> TASK STATEMENT:
Somewhere below are a line with "Theorem budget_charges_what_is_written (base64" and a later line with "(if decide (ser_depth". Output exactly those lines and all lines between them.

Stored data entries
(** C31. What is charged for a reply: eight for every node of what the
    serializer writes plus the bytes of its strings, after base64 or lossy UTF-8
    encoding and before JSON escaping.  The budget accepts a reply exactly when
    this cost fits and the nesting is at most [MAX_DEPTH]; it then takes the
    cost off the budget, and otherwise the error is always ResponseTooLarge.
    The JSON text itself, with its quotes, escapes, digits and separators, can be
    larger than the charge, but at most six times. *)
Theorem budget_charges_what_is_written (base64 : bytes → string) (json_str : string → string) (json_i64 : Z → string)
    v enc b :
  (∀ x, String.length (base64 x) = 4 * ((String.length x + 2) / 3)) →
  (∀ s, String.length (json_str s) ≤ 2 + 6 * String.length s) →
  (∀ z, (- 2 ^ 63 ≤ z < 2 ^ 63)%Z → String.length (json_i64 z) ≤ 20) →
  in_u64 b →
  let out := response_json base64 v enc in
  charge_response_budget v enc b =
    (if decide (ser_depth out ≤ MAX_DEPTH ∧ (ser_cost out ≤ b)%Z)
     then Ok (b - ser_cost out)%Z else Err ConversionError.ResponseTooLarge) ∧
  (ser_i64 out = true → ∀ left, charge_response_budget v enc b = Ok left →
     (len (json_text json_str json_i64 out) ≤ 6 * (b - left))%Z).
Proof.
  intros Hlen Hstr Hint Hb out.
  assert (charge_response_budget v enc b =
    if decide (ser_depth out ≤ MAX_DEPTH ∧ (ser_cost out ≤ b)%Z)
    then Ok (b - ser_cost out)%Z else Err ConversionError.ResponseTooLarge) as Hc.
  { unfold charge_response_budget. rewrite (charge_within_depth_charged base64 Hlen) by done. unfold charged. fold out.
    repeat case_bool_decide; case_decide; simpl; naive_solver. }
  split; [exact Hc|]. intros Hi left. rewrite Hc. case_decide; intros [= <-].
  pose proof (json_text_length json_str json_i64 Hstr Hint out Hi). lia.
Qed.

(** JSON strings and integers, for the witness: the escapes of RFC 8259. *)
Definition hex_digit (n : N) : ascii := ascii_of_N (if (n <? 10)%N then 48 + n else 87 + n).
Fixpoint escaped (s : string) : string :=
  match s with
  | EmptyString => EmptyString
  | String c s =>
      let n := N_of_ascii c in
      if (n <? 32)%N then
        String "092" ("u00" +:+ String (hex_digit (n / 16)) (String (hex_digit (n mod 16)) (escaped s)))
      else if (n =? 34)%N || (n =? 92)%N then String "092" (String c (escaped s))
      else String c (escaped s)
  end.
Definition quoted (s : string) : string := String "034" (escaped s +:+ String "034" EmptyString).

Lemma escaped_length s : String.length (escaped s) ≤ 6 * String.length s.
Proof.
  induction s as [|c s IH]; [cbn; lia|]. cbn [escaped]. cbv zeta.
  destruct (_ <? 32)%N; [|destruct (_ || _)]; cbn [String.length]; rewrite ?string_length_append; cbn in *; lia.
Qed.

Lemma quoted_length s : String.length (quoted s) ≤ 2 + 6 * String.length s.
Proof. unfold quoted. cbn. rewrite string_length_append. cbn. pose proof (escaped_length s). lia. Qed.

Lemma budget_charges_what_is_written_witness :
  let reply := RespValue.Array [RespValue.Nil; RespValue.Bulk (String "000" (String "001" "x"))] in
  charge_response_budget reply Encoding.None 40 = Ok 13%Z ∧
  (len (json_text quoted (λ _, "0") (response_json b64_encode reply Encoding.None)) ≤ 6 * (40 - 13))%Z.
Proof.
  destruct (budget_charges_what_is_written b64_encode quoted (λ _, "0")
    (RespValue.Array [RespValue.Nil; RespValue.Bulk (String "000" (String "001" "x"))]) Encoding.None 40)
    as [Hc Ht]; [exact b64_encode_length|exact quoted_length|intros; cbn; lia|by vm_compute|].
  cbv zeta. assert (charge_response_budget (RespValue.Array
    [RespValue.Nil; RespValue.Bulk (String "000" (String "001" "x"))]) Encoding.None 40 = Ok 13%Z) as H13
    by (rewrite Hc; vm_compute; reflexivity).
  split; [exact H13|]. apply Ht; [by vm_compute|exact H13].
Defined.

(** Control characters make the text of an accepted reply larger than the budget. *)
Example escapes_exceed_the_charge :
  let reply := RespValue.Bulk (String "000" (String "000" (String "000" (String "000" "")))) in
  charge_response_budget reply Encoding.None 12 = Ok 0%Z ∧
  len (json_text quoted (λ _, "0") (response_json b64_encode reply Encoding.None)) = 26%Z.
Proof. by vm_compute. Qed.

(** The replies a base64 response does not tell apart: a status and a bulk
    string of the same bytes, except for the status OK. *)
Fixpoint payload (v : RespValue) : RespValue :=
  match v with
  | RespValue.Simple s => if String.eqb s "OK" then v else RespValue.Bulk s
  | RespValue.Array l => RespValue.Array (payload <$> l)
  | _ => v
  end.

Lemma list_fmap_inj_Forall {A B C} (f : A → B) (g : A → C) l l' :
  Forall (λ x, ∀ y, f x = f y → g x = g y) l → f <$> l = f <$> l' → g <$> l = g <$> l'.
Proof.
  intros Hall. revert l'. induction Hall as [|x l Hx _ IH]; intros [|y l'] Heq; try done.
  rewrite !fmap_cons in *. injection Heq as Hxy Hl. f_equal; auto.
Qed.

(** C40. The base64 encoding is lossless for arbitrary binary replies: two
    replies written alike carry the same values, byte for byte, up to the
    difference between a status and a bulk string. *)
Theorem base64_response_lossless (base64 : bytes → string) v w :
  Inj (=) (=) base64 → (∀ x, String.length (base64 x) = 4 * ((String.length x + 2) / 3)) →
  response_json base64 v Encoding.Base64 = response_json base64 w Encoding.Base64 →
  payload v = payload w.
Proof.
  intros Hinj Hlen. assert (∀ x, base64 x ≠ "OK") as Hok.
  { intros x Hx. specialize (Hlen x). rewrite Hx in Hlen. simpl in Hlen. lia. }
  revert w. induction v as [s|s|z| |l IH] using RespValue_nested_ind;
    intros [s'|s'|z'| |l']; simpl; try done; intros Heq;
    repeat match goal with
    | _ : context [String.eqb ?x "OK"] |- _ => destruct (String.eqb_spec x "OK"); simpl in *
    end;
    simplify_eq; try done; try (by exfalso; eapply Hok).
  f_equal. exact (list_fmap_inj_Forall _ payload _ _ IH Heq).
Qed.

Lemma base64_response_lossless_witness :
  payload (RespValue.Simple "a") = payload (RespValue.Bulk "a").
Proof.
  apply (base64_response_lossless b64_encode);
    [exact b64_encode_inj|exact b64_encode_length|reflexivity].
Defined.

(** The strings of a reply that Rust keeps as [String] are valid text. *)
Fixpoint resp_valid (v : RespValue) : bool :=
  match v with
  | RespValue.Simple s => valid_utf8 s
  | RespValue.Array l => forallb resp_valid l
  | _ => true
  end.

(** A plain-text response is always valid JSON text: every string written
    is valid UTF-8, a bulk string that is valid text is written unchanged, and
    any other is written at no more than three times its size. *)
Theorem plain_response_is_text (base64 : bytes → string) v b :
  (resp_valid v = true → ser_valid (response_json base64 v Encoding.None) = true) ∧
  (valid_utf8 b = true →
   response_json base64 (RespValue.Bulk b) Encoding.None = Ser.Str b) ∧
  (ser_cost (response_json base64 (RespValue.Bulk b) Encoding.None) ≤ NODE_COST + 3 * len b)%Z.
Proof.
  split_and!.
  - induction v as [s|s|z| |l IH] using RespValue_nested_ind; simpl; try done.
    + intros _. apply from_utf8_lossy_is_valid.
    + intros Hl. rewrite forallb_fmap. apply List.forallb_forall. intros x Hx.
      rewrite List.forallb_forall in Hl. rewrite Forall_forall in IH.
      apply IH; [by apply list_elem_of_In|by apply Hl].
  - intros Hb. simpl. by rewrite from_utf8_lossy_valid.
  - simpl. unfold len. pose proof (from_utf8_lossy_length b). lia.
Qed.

> OUTPUT OF THE TASK:
Theorem budget_charges_what_is_written (base64 : bytes → string) (json_str : string → string) (json_i64 : Z → string)
    v enc b :
  (∀ x, String.length (base64 x) = 4 * ((String.length x + 2) / 3)) →
  (∀ s, String.length (json_str s) ≤ 2 + 6 * String.length s) →
  (∀ z, (- 2 ^ 63 ≤ z < 2 ^ 63)%Z → String.length (json_i64 z) ≤ 20) →
  in_u64 b →
  let out := response_json base64 v enc in
  charge_response_budget v enc b =
    (if decide (ser_depth out ≤ MAX_DEPTH ∧ (ser_cost out ≤ b)%Z)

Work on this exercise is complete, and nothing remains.